Foto: Jordi Corominas

El merendero de la Font d’en Fargues era muy prestigioso por su aguas oligometálicas y líticas, con excelentes facultades medicinales. En 1905 la fuente fue declarada de uso público, y en 1919 una Real Orden permitió su comercialización, distribuyéndose en Barcelona en un establecimiento del número 60 de Roger de Llúria, y en colmados y farmacias del Raval, el Eixample y la plaça Urquinaona.
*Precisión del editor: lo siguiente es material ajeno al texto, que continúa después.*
Definition cons_char (c : ascii) (r : option (string * string))
  : option (string * string) :=
  match r with
  | Some (s, rest) => Some (String c s, rest)
  | None => None
  end.

(** The characters of a string token after its opening quote, up to and
    without the closing quote. *)
Fixpoint scan_string (s : string) : option (string * string) :=
  match s with
  | EmptyString => None
  | String c r =>
      match c with
      | "034"%char => Some (EmptyString, r)
      | "092"%char =>
          match r with
          | String e r1 =>
              match e with
              | "034"%char => cons_char "034" (scan_string r1)
              | "092"%char => cons_char "092" (scan_string r1)
              | "/"%char => cons_char "/" (scan_string r1)
              | "b"%char => cons_char "008" (scan_string r1)
              | "f"%char => cons_char "012" (scan_string r1)
              | "n"%char => cons_char "010" (scan_string r1)
              | "r"%char => cons_char "013" (scan_string r1)
              | "t"%char => cons_char "009" (scan_string r1)
              | "u"%char =>
                  match r1 with
                  | String h1 (String h2 (String h3 (String h4 r2))) =>
                      match hex4_val h1 h2 h3 h4 with
                      | Some n =>
                          if (n <? 256)%N
                          then cons_char (ascii_of_N n) (scan_string r2)
                          else None
                      | None => None
                      end
                  | _ => None
                  end
              | _ => None
              end
          | EmptyString => None
          end
      | _ =>
          if (N_of_ascii c <? 32)%N then None
          else cons_char c (scan_string r)
      end
  end.

Definition digit_of (c : ascii) : option (uint -> uint) :=
  match c with
  | "0" => Some D0 | "1" => Some D1 | "2" => Some D2 | "3" => Some D3
  | "4" => Some D4 | "5" => Some D5 | "6" => Some D6 | "7" => Some D7
  | "8" => Some D8 | "9" => Some D9
  | _ => None
  end%char.

(** The longest run of decimal digits at the head of [s]. *)
Fixpoint scan_digits (s : string) : uint * string :=
  match s with
  | EmptyString => (Nil, s)
  | String c r =>
      match digit_of c with
      | Some D => let (d, rest) := scan_digits r in (D d, rest)
      | None => (Nil, s)
      end
  end.

(** What may follow an integer token: not a fraction, not an exponent. *)
Definition ends_int (s : string) : bool :=
  match s with
  | String "."%char _ | String "e"%char _ | String "E"%char _ => false
  | _ => true
  end.

(** The digits of an integer: at least one, and no leading zero. *)
Definition scan_nat (s : string) : option (Z * string) :=
  let (d, rest) := scan_digits s in
  match d with
  | Nil => None
  | D0 (D0 _ | D1 _ | D2 _ | D3 _ | D4 _ | D5 _ | D6 _ | D7 _ | D8 _ | D9 _) =>
      None
  | _ => if ends_int rest then Some (Z.of_uint d, rest) else None
  end.

Definition scan_int (s : string) : option (Z * string) :=
  match s with
  | String "-"%char r =>
      match scan_nat r with
      | Some (z, rest) => Some (- z, rest)
      | None => None
      end
  | _ => scan_nat s
  end.

(** [next_is c s]: the next token of [s] is the character [c]; gives what
    follows it. *)
Definition next_is (c : ascii) (s : string) : option string :=
  match skip_ws s with
  | String c' r => if Ascii.eqb c c' then Some r else None
  | EmptyString => None
  end.

(** Modelled from the spec: the JSON reader of the round-trip property,
    which the script does not contain.  One value of the JSON grammar, after
    optional whitespace; [fuel] bounds the number of nested calls, and the
    length of the text is always enough. *)
Fixpoint parse_value (fuel : nat) (s : string) : option (PyVal * string) :=
  match fuel with
  | O => None
  | S f =>
      match skip_ws s with
      | EmptyString => None
      | String c r as tok =>
          match c with
          | "n"%char =>
              match eat "ull" r with
              | Some rest => Some (VNone, rest)
              | None => None
              end
          | "t"%char =>
              match eat "rue" r with
              | Some rest => Some (VBool true, rest)
              | None => None
              end
          | "f"%char =>
              match eat "alse" r with
              | Some rest => Some (VBool false, rest)
              | None => None
              end
          | "034"%char =>
              match scan_string r with
              | Some (x, rest) => Some (VStr x, rest)
              | None => None
              end
          | "["%char =>
              match next_is "]" r with
              | Some rest => Some (VList [], rest)
              | None =>
                  match parse_elements f r with
                  | Some (l, rest) => Some (VList l, rest)
                  | None => None
                  end
              end
          | "{"%char =>
              match next_is "}" r with
              | Some rest => Some (VDict [], rest)
              | None =>
                  match parse_members f r with
                  | Some (d, rest) => Some (VDict d, rest)
                  | None => None
                  end
              end
          | _ =>
              match scan_int tok with
              | Some (z, rest) => Some (VInt z, rest)
              | None => None
              end
          end
      end
  end

(** value ("," value)* "]" *)
with parse_elements (fuel : nat) (s : string)
  : option (list PyVal * string) :=
  match fuel with
  | O => None
  | S f =>
      match parse_value f s with
      | Some (v, r) =>
          match next_is "," r with
          | Some r' =>
              match parse_elements f r' with
              | Some (l, rest) => Some (v :: l, rest)
              | None => None
              end
          | None =>
              match next_is "]" r with
              | Some rest => Some ([v], rest)
              | None => None
              end
          end
      | None => None
      end
  end

(** string ":" value ("," string ":" value)* "}" *)
with parse_members (fuel : nat) (s : string)
  : option (list (string * PyVal) * string) :=
  match fuel with
  | O => None
  | S f =>
      match next_is dquote s with
      | Some r =>
          match scan_string r with
          | Some (k, r1) =>
              match next_is ":" r1 with
              | Some r2 =>
                  match parse_value f r2 with
                  | Some (v, r3) =>
                      match next_is "," r3 with
                      | Some r' =>
                          match parse_members f r' with
                          | Some (d, rest) => Some ((k, v) :: d, rest)
                          | None => None
                          end
                      | None =>
                          match next_is "}" r3 with
                          | Some rest => Some ([(k, v)], rest)
                          | None => None
                          end
                      end
                  | None => None
                  end
              | None => None
              end
          | None => None
          end
      | None => None
      end
  end.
El puesto, símbolo de unas clases populares desaparecidas en esa antropología, mantuvo su apogeo durante décadas. Había fogones para cocinar, vendían fajos de leñas y la concurrencia montaba grandes tiberios entre alquileres de cazuelas y parrillas para preparar lo de cada uno.

Foto: Jordi Corominas

En 1976 un restaurante, en consonancia con la decrepitud franquista, se cargó toda esa maravilla con un muro para privatizar la fuente. Hizo fallida en 2010. El quiosco fue invadido por okupas, con el comedor colmado de chatarra y suciedad. La Asociación de Vecinos intervino y el Ayuntamiento se hizo con la parcela, sin dotar la rehabilitación de presupuesto y conformándose con tapiar el quiosco modernista para evitar vandalismos, pero esa no es ni mucho menos la cuestión, porque antes de la pandemia su situación era peor que lamentable y tampoco se percibía ningún entusiasmo por reparar el desaguisado, quizá por hallarse tan arriba como para ser invisible para los ciudadanos perezosos y demasiado bien educados, ahora en grado superlativo, como para transgredir la sagrada norma de ir de casa al trabajo y viceversa.

El motivo de la negligencia es lo de menos. Cuando termine todo esto muchos elementos más urgentes, desde la revisión del mundo laboral hasta la desaceleración de las costumbres hasta el empoderamiento ciudadano. Sueño despierto. Alguno reirá al leerlo. Las cosas son así, pero cuando salgamos el patrimonio seguirá y sin mimar lo pasado sólo podemos esperar un futuro mediocre.